--- GIVEN ENTRIES ---
(** C2, amended: the right-hand-side strategy matches when the direct
    symbolic comparison does, or when the reference holds [=], the candidate
    does not, and the candidate compares equal to the text after the first
    [=] of the reference, or the same with the two sides exchanged; when
    both sides hold [=] nothing is retried.  It is the fifth strategy, of
    weight 0.95: when it is the first one to match, the verdict is correct
    with confidence 0.95 and names [rhs_equiv]. *)
Theorem rhs_strategy_guarded (a b : str) :
  are_equivalent a b = are_equivalent_guarded a b
  /\ nth_error (strategies a b) 4
     = Some ("rhs_equiv"%string, are_equivalent a b, 0.95%float)
  /\ (contains EQUALS a = true -> contains EQUALS b = true ->
      are_equivalent a b = check_symbolic_equivalence a b)
  /\ (forall req,
        is_multiple_choice req = false ->
        normalized (user_answer req) = a ->
        normalized (correct_answer req) = b ->
        str_eqb a b = false ->
        check_numeric_equivalence a b = false ->
        check_symbolic_equivalence a b = false ->
        check_algebraic_equivalence a b = false ->
        are_equivalent a b = true ->
        check_answer req
        = response true 0.95
            (lit "Answer correct via rhs_equiv comparison") None).
Proof.
  split; [apply are_equivalent_eq|]. split; [reflexivity|]. split.
  - intros Ha Hb. rewrite are_equivalent_eq. unfold are_equivalent_guarded.
    rewrite Ha, Hb. simpl. now rewrite !orb_false_r.
  - intros req Hq Hu Hc H1 H2 H3 H4 H5.
    rewrite (check_answer_short req Hq), Hu, Hc.
    unfold strategies, first_match. rewrite H1, H2, H3, H4, H5. reflexivity.
Qed.


(** C6: the numeric strategy, of weight 0.9, matches exactly when both sides
    parse, both evaluate to a float, and the absolute difference of the two
    floats is below 1e-9; it does not match when a side fails to parse or
    an evaluation raises. *)
Theorem numeric_strategy (a b : str) :
  (check_numeric_equivalence a b = true
   <-> exists s1 s2 f1 f2,
         latex_to_sympy a = Some s1 /\ latex_to_sympy b = Some s2
         /\ to_float s1 = Ok f1 /\ to_float s2 = Ok f2
         /\ PrimFloat.ltb (PrimFloat.abs (PrimFloat.sub f1 f2)) 1e-9 = true)
  /\ (latex_to_sympy a = None \/ latex_to_sympy b = None ->
      check_numeric_equivalence a b = false)
  /\ (forall s1 s2 e,
        latex_to_sympy a = Some s1 -> latex_to_sympy b = Some s2 ->
        to_float s1 = Raise e \/ to_float s2 = Raise e ->
        check_numeric_equivalence a b = false)
  /\ nth_error (strategies a b) 1
     = Some ("numeric"%string, check_numeric_equivalence a b, 0.9%float).
Proof.
  split; [|split; [apply numeric_absent | split; [|reflexivity]]].
  - unfold check_numeric_equivalence. split.
    + destruct (latex_to_sympy a) as [s1|]; [|discriminate].
      destruct (latex_to_sympy b) as [s2|]; [|discriminate].
      destruct (to_float s1) as [f1|e1] eqn:E1; [|discriminate].
      destruct (to_float s2) as [f2|e2] eqn:E2; [|discriminate].
      simpl. intros H. exists s1, s2, f1, f2. now repeat split.
    + intros (s1 & s2 & f1 & f2 & -> & -> & E1 & E2 & H).
      rewrite E1, E2. exact H.
  - intros s1 s2 e H1 H2 Hr. unfold check_numeric_equivalence.
    rewrite H1, H2. destruct Hr as [Hr | Hr]; rewrite Hr; [reflexivity|].
    now destruct (to_float s1).
Qed.

(** C7: the handler returns a verdict for every request: an exception
    raised in its body becomes incorrect, 0.0, "Validation error", with the
    exception text as error message; a short-answer comparison raises none;
    a parse that raises leaves the symbolic form absent, and with an absent
    side the numeric, symbolic and algebraic strategies do not match. *)
Theorem no_exception_escapes :
  (forall req e,
     check_answer_body req = Raise e ->
     check_answer req
     = response false 0.0 (lit "Validation error") (Some (exn_text e)))
  /\ (forall req, is_multiple_choice req = false ->
        exists v, check_answer_body req = Ok v /\ check_answer req = v)
  /\ (forall s e, sympify (translate s) = Raise e -> latex_to_sympy s = None)
  /\ (forall a b,
        latex_to_sympy a = None \/ latex_to_sympy b = None ->
        check_numeric_equivalence a b = false
        /\ check_symbolic_equivalence a b = false
        /\ check_algebraic_equivalence a b = false).
Proof.
  split; [|split; [|split]].
  - intros req e H. unfold check_answer. now rewrite H.
  - intros req Hq. unfold check_answer, check_answer_body. rewrite Hq.
    cbv zeta. destruct (first_match _) as [[name conf]|];
      eexists; split; reflexivity.
  - intros s e H. unfold latex_to_sympy. now rewrite H.
  - intros a b H. split; [|split].
    + now apply numeric_absent.
    + now apply symbolic_absent.
    + now apply algebraic_absent.
Qed.

(** C9: the confidence of every verdict is one of 0.0, 0.7, 0.8, 0.9, 0.95
    and 1.0; it is 0.0 when the answer is judged incorrect and at least 0.7
    when it is judged correct. *)
Theorem confidence_values (req : AnswerCheckRequest) :
  In (confidence (check_answer req))
     [0.0; 0.7; 0.8; 0.9; 0.95; 1.0]%float
  /\ (is_correct (check_answer req) = false ->
      confidence (check_answer req) = 0.0%float)
  /\ (is_correct (check_answer req) = true ->
      PrimFloat.leb 0.7 (confidence (check_answer req)) = true).
Proof.
  destruct (is_multiple_choice req) eqn:Hq.
  - unfold check_answer, check_answer_body. rewrite Hq.
    destruct (selected_option req) as [sel|].
    + destruct (py_int (correct_answer req)) as [idx|[m|m]]; simpl.
      * destruct (Z.eqb sel idx); simpl;
          (split; [tauto | split; [intros; try reflexivity; discriminate
                                  | intros; try reflexivity; discriminate]]).
      * split; [tauto | split; [reflexivity | discriminate]].
      * split; [tauto | split; [reflexivity | discriminate]].
    + simpl. split; [tauto | split; [reflexivity | discriminate]].
  - rewrite (check_answer_short req Hq). unfold strategies, first_match.
    destruct (str_eqb _ _); simpl;
      [split; [tauto | split; [discriminate | reflexivity]]|].
    destruct (check_numeric_equivalence _ _); simpl;
      [split; [tauto | split; [discriminate | reflexivity]]|].
    destruct (check_symbolic_equivalence _ _); simpl;
      [split; [tauto | split; [discriminate | reflexivity]]|].
    destruct (check_algebraic_equivalence _ _); simpl;
      [split; [tauto | split; [discriminate | reflexivity]]|].
    destruct (are_equivalent _ _); simpl;
      [split; [tauto | split; [discriminate | reflexivity]]|].
    split; [tauto | split; [reflexivity | discriminate]].
Qed.

(** C10: a multiple-choice request without a selected index gives
    incorrect, 0.0, "No option selected", and no error message. *)
Theorem no_option_selected (req : AnswerCheckRequest) :
  is_multiple_choice req = true ->
  selected_option req = None ->
  check_answer req = response false 0.0 (lit "No option selected") None
  /\ error_message (check_answer req) = None.
Proof.
  intros Hq Hsel. unfold check_answer, check_answer_body.
  rewrite Hq, Hsel. split; reflexivity.
Qed.
(** * custom_scheduler: the dispatch engine, the job repository and the
      next-run calculator, embedded from the TypeScript sources.

    Conventions of the embedding.
    - A JavaScript [Date] is its time value: milliseconds since the epoch,
      an integer in [Z]. The range check [TimeClip] of the language is
      left out (all instants are valid).
    - Local time is UTC shifted by a fixed offset [LocalTZA] (no daylight
      saving changes); the calendar functions are those of ECMAScript.
    - JavaScript numbers that the program uses as counters and durations
      are integers in [Z].
    - The MongoDB collections are finite maps from document id to document;
      the [createdAt]/[updatedAt] stamps that mongoose maintains by itself
      are not part of the documents.
    - A document id is an ObjectId; the strings of the embedding name
      ObjectIds. What a caller passes for a [jobId] is an [IdArgument]:
      an ObjectId, or a text that mongoose cannot cast to one.
    - A payload stands in serialised form, as the store keeps it: the
      [minimize] option of mongoose leaves out empty objects when it
      writes a document, and "{}" is the payload of which nothing is
      kept.
    - Asynchronous code is embedded as the steps between its [await]s; a
      write to the store takes effect when it is issued, and an answer of
      the store is the state of the store at that moment.
    - An exception is a [Throw] result. *)

From stdpp Require Import gmap gmultiset strings list fin_maps fin_sets
  sorting pretty.
From Stdlib Require Import Ascii ZArith Lia.

#[local] Set Warnings "-clear-no-such-hyp".

Open Scope Z_scope.

(** ** JavaScript dates *)

Module JsDate.

Definition msPerSecond : Z := 1000.
Definition msPerMinute : Z := 60000.
Definition msPerHour : Z := 3600000.
Definition msPerDay : Z := 86400000.

Definition Day (t : Z) : Z := t / msPerDay.
Definition TimeWithinDay (t : Z) : Z := t mod msPerDay.

Definition HourFromTime (t : Z) : Z := (t / msPerHour) mod 24.
Definition MinFromTime (t : Z) : Z := (t / msPerMinute) mod 60.
Definition SecFromTime (t : Z) : Z := (t / msPerSecond) mod 60.
Definition msFromTime (t : Z) : Z := t mod msPerSecond.

Definition DayFromYear (y : Z) : Z :=
  365 * (y - 1970) + (y - 1969) / 4 - (y - 1901) / 100 + (y - 1601) / 400.

Definition InLeapYear (y : Z) : Z :=
  if negb (y mod 4 =? 0) then 0
  else if negb (y mod 100 =? 0) then 1
  else if negb (y mod 400 =? 0) then 0
  else 1.

(** The largest [y] with [DayFromYear y <= Day t]: the mean length of a
    year gives an estimate that is off by one at most. *)
Definition YearFromTime (t : Z) : Z :=
  let d := Day t in
  let y := 1970 + (400 * d) / 146097 in
  if d <? DayFromYear y then y - 1
  else if DayFromYear (y + 1) <=? d then y + 1
  else y.

Definition DayWithinYear (t : Z) : Z := Day t - DayFromYear (YearFromTime t).
Notation "x <- m ;; k" := (bind m (fun x => k))
  (at level 100, m at next level, right associativity).
Notation "m ;;; k" := (bind m (fun _ => k))
  (at level 100, right associativity).

Definition set_qnetwork_local (a : Agent) (q : QNetwork) : Agent :=
  mkAgent (state_size a) (action_size a) q (qnetwork_target a)
          (optimizer a) (agent_memory a) (t_step a).
Definition set_qnetwork_target (a : Agent) (q : QNetwork) : Agent :=
  mkAgent (state_size a) (action_size a) (qnetwork_local a) q
          (optimizer a) (agent_memory a) (t_step a).
Definition set_optimizer (a : Agent) (o : opt_state) : Agent :=
  mkAgent (state_size a) (action_size a) (qnetwork_local a) (qnetwork_target a)
          o (agent_memory a) (t_step a).
Definition set_memory (a : Agent) (rb : ReplayBuffer) : Agent :=
  mkAgent (state_size a) (action_size a) (qnetwork_local a) (qnetwork_target a)
          (optimizer a) rb (t_step a).
Definition set_t_step (a : Agent) (t : nat) : Agent :=
  mkAgent (state_size a) (action_size a) (qnetwork_local a) (qnetwork_target a)
          (optimizer a) (agent_memory a) t.

(** [Agent.__init__] (lines 37-49). *)
Definition Agent_init (state_size action_size : nat) (seed : Z) : World :=
  let local := mkQNetwork (init_parameters state_size action_size seed) true in
  let target := mkQNetwork (init_parameters state_size action_size seed) true in
  mkWorld
    (mkAgent state_size action_size local target
             (optimizer_init (parameters local) LR)
             (ReplayBuffer_init action_size BUFFER_SIZE BATCH_SIZE) 0)
    (random_seed seed) [].

(** The five arrays of [ReplayBuffer.sample] (lines 224-228), built in this
    order from the sampled records. *)
Definition build_batch (experiences : list Experience) : outcome Batch :=
  match vstack (map state experiences) with
  | Raise e => Raise e
  | Return states =>
  match vstack_scalars (map action experiences) with
  | Raise e => Raise e
  | Return action_column =>
  match to_long action_column with
  | Raise e => Raise e
  | Return actions =>
  match vstack_scalars (map reward experiences) with
  | Raise e => Raise e
  | Return rewards =>
  match vstack (map next_state experiences) with
  | Raise e => Raise e
  | Return next_states =>
  match vstack_scalars (map done experiences) with
  | Raise e => Raise e
  | Return dones =>
      Return (mkBatch states actions rewards next_states
                (map (fun d : bool => if d then 1%F else 0%F) dones))
  end end end end end end.

(** [ReplayBuffer.sample] (lines 222-230): the batch, and the buffer and the
    generator after the call. *)
Definition sample (rb : ReplayBuffer) (g : rng) : outcome Batch * ReplayBuffer * rng :=
  match random_sample (items (memory rb)) (batch_size rb) g with
  | (Raise e, g') => (Raise e, rb, g')
  | (Return experiences, g') => (build_batch experiences, rb, g')
  end.

(** [self.memory.add(...)] and [self.memory.sample()] as the agent calls them. *)
Definition memory_add (s : list fval) (a : Z) (r : fval) (s' : list fval) (d : bool)
    : M unit :=
  record_call CallAdd ;;;
  ag <- get_agent ;;
  put_agent (set_memory ag (add (agent_memory ag) s a r s' d)).

Definition memory_sample : M Batch :=
  record_call CallSample ;;;
  fun w =>
    let '(o, rb, g) := sample (agent_memory (agent w)) (gen w) in
    (o, mkWorld (set_memory (agent w) rb) g (history w)).

(** One iteration of the loop of [Agent.soft_update] (line 160): the new
    data of the target tensor, a RuntimeError when the two tensors do not
    combine or the result does not fit the target tensor ([copy_]). *)
Definition soft_update_tensor (t l : tensor) (tau : fval) : outcome tensor :=
  match tensor_add (tensor_scale tau l) (tensor_scale (1 - tau)%F t) with
  | Return v => if decide (length v = length t) then Return v else Raise RuntimeError
  | Raise e => Raise e
  end.

(** The loop of [Agent.soft_update] (lines 159-160) over the zipped parameter
    sequences: the outcome and the target parameters after it. *)
Fixpoint soft_update_params (target local : params) (tau : fval) : outcome unit * params :=
  match target, local with
  | t :: ts, l :: ls =>
      match soft_update_tensor t l tau with
      | Return v =>
          let '(o, ts') := soft_update_params ts ls tau in (o, v :: ts')
      | Raise e => (Raise e, t :: ts)
      end
  | _, _ => (Return tt, target)
  end.

(** [Agent.soft_update], called on the agent's own two networks. *)
Definition soft_update (tau : fval) : M unit :=
  record_call CallSoftUpdate ;;;
  fun w =>
    let a := agent w in
    let '(o, th) := soft_update_params (parameters (qnetwork_target a))
                      (parameters (qnetwork_local a)) tau in
    (o, mkWorld (set_qnetwork_target a (mkQNetwork th (training (qnetwork_target a))))
                (gen w) (history w)).

(** [network(batch)]: the forward evaluation of every row. *)
Definition network_call (q : QNetwork) (rows : list (list fval))
    : outcome (list (list fval)) :=
  mapM (forward (training q) (parameters q)) rows.

(** Lines 122 and 126 of [Agent.learn]. *)
Definition compute_Q_targets_next (target : QNetwork) (next_states : list (list fval))
    : outcome tensor :=
  match network_call target next_states with
  | Return outs => mapM row_max outs
  | Raise e => Raise e
  end.

Definition compute_Q_targets (rewards : tensor) (gamma : fval) (Q_targets_next dones : tensor)
    : outcome tensor :=
  match tensor_mul (tensor_scale gamma Q_targets_next) (tensor_rsub 1%F dones) with
  | Return v => tensor_add rewards v
  | Raise e => Raise e
  end.

(** Lines 130 and 134: the loss as a function of the online parameters. *)
Definition loss_of (training_flag : bool) (b : Batch) (Q_targets : tensor) (th : params)
    : outcome fval :=
  match network_call (mkQNetwork th training_flag) (states b) with
  | Return outs =>
      match gather outs (actions b) with
      | Return Q_expected => mse_loss Q_expected Q_targets
      | Raise e => Raise e
      end
  | Raise e => Raise e
  end.

(** [Agent.learn] (lines 117-142). *)
Definition learn (experiences : Batch) (gamma : fval) : M unit :=
  record_call CallLearn ;;;
  a <- get_agent ;;
  Q_targets_next <- lift (compute_Q_targets_next (qnetwork_target a) (next_states experiences)) ;;
  Q_targets <- lift (compute_Q_targets (rewards experiences) gamma Q_targets_next
                       (dones experiences)) ;;
  let loss := loss_of (training (qnetwork_local a)) experiences Q_targets in
  _ <- lift (loss (parameters (qnetwork_local a))) ;;
  record_call CallOptimizerStep ;;;
  (let '(o, th) := minimize (optimizer a) loss (parameters (qnetwork_local a)) in
   put_agent (set_optimizer
                (set_qnetwork_local a (mkQNetwork th (training (qnetwork_local a)))) o)) ;;;
  soft_update TAU.
(* ===== verification/_CoqProject ===== *)
-Q . S2P
Prelude.v
PyStr.v
Matching.v
Json.v
Presidio.v
Http.v
Tracing.v
Contracts.v
Wire.v
Redis.v
Quota.v
QuotaLedger.v
JobsDb.v
Gateway.v
GatewayProps.v
GatewayRace.v
Sweeper.v
Authz.v
AuthzProps.v
Clients.v
Executor.v
ExecutorProps.v
Guardrails.v
PiiProps.v
EvalGate.v
MaskProps.v
GuardrailsProps.v
SemCache.v
Graph.v
GraphProps.v
HarnessDb.v
Approvals.v
ApprovalsProps.v
Runner.v
RunnerProps.v
AsyncWorker.v
AsyncWorkerProps.v
JobRows.v
WorkerBoot.v
Catalog.v
Ingestion.v
IngestionProps.v
Retrieval.v
RetrievalProps.v
MockIdp.v
BusinessApi.v
BusinessProps.v
IdentityProps.v
EvalDb.v
EvalRun.v
EvalNightly.v
EvalExample.v
EvalGateProps.v
EvalFrames.v
EvalProps.v
RegateProps.v
TraceReview.v
Boot.v
BootProps.v
Postgres.v
Migrations.v
MigrationsProps.v
SchemaProps.v
Platform.v
PlatformProps.v
PlatformJobs.v
(* ===== verification/Http.v ===== *)
(** The surroundings every service shares: HTTP calls and their responses,
    fresh ids, and digests. *)
From S2P Require Import Prelude PyStr Json.

(** What an HTTP client gets back. *)
Record HttpResponse := MkHttpResponse {
  hr_status_code : Z;
  hr_text : string;
  hr_json : json;
  hr_headers : list (string * string)
}.
#[export] Instance eta_HttpResponse : EtaRec HttpResponse := fun x =>
  MkHttpResponse (hr_status_code x) (hr_text x) (hr_json x) (hr_headers x).

(** [response.raise_for_status()]: anything but 2xx is an [HTTPStatusError]. *)
Definition raise_for_status {S} (r : HttpResponse) : py S unit :=
  if (200 <=? hr_status_code r)%Z && (hr_status_code r <? 300)%Z then ret tt
  else raise (HttpxError ("HTTP status " +:+ Z_to_string (hr_status_code r))).

(** The services the clients post to. *)
Inductive Service :=
  | BusinessApi | ModelRouter | RetrievalService | TokenExchange | AgentHarness | Callback | Infinity
  | PublicGateway | IdentityProvider.

#[export] Instance Service_eq : EqDecision Service. Proof. solve_decision. Defined.

(** [client.post(path, json=..., headers=...)]. *)
Class HttpPost (X : Type) :=
  http_post : Service → string → list (string * string) → json → py X HttpResponse.

(** [uuid.uuid4().hex]. *)
Class Uuid (X : Type) := uuid4_hex : py X string.

(** [f"{prefix}{uuid.uuid4().hex[:20]}"]. *)
Definition uuid_id {X} `{Uuid X} (prefix : string) : py X string :=
  let! h := uuid4_hex in ret (prefix +:+ str_slice h 0 20).

(** ** Reading a response's JSON: [d[k]], [d.get(k)], [l[0]] *)

Definition jget {S} (k : string) (j : json) : py S json :=
  match j with
  | JObj kvs => match dict_get k kvs with Some v => ret v | None => raise (KeyError k) end
  | _ => raise (TypeError "indices must be integers or slices, not str")
  end.

Definition jget_opt {S} (k : string) (j : json) : py S json :=
  match j with
  | JObj kvs => ret (from_option id JNull (dict_get k kvs))
  | _ => raise (OtherException "AttributeError" "object has no attribute 'get'")
  end.

Definition jhead {S} (j : json) : py S json :=
  match j with
  | JArr (v :: _) => ret v
  | JArr [] => raise (OtherException "IndexError" "list index out of range")
  | JObj _ => raise (KeyError "0")
  | _ => raise (TypeError "object is not subscriptable")
  end.

Fixpoint str_chars (s : string) : list string :=
  match s with "" => [] | String c s' => String c "" :: str_chars s' end.

(** [for g in v]. *)
Definition py_iter {S} (v : json) : py S (list json) :=
  match v with
  | JArr l => ret l
  | JStr s => ret (JStr <$> str_chars s)
  | JObj kvs => ret ((fun kv => JStr kv.1) <$> kvs)
  | _ => raise (TypeError "object is not iterable")
  end.

(** [meta.get(k, default)]. *)
Definition jget_default {S} (k : string) (d : json) (j : json) : py S json :=
  match j with
  | JObj kvs => ret (from_option id d (dict_get k kvs))
  | _ => raise (OtherException "AttributeError" "object has no attribute 'get'")
  end.

(** [int((time.perf_counter() - started) * 1000)]. *)
Class PerfCounter (X : Type) := elapsed_ms : py X Z.

(** [time.time()], and [datetime.now(UTC)] in ISO form. *)
Class WallClock (X : Type) := {
  time_time : py X float64;
  now_utc : py X string
}.

(** [request.headers.get(name)]: names are case-insensitive. *)
Definition request_header (hs : list (string * string)) (name : string) : option string :=
  snd <$> List.find (fun kv => String.eqb (str_lower kv.1) (str_lower name)) hs.

(** [json.loads] on a string ([None]: [JSONDecodeError]), and [float(s)]. *)
Class JsonLoads := json_loads : string → option json.
Class FloatParse := float_parse : string → option float64.

(** [yaml.safe_load(text)] ([None]: a [YAMLError]). *)
Class YamlLoad := yaml_load : string → option json.

(** [hashlib.sha256(s.encode()).hexdigest()]. *)
Class Sha256 := sha256 : string → string.

(** pydantic's [model_dump_json()] and [model_validate_json(...)]: the JSON text
    of a document, and back ([None]: not a JSON text). *)
Class JsonText := {
  json_text : json → string;
  json_parse : string → option json
}.

Class JsonTextLaws `{JsonText} : Prop :=
  json_parse_text j : json_plain j = true → json_parse (json_text j) = Some j.

(** A concrete text: the code of the document, in decimal. *)
Definition coded_text : JsonText := {|
  json_text j := Z_to_string (Zpos (encode j));
  json_parse s := match string_to_Z s with Some (Zpos p) => decode p | _ => None end
|}.

#[export] Instance coded_text_laws : @JsonTextLaws coded_text.
Proof.
  intros j _.
  change (match string_to_Z (Z_to_string (Zpos (encode j))) with
          | Some (Zpos p) => decode p | _ => None end = Some j).
  by rewrite string_to_Z_to_string, decode_encode.
Qed.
---
▸ WHAT YOU ARE ASKED TO DO
Lines from the top of the entries above to the line that contains "weight 0.95: when" should be set down exactly, please, with both ends kept and nothing added.

▸ RESULT BELOW
(** C2, amended: the right-hand-side strategy matches when the direct
    symbolic comparison does, or when the reference holds [=], the candidate
    does not, and the candidate compares equal to the text after the first
    [=] of the reference, or the same with the two sides exchanged; when
    both sides hold [=] nothing is retried.  It is the fifth strategy, of
    weight 0.95: when it is the first one to match, the verdict is correct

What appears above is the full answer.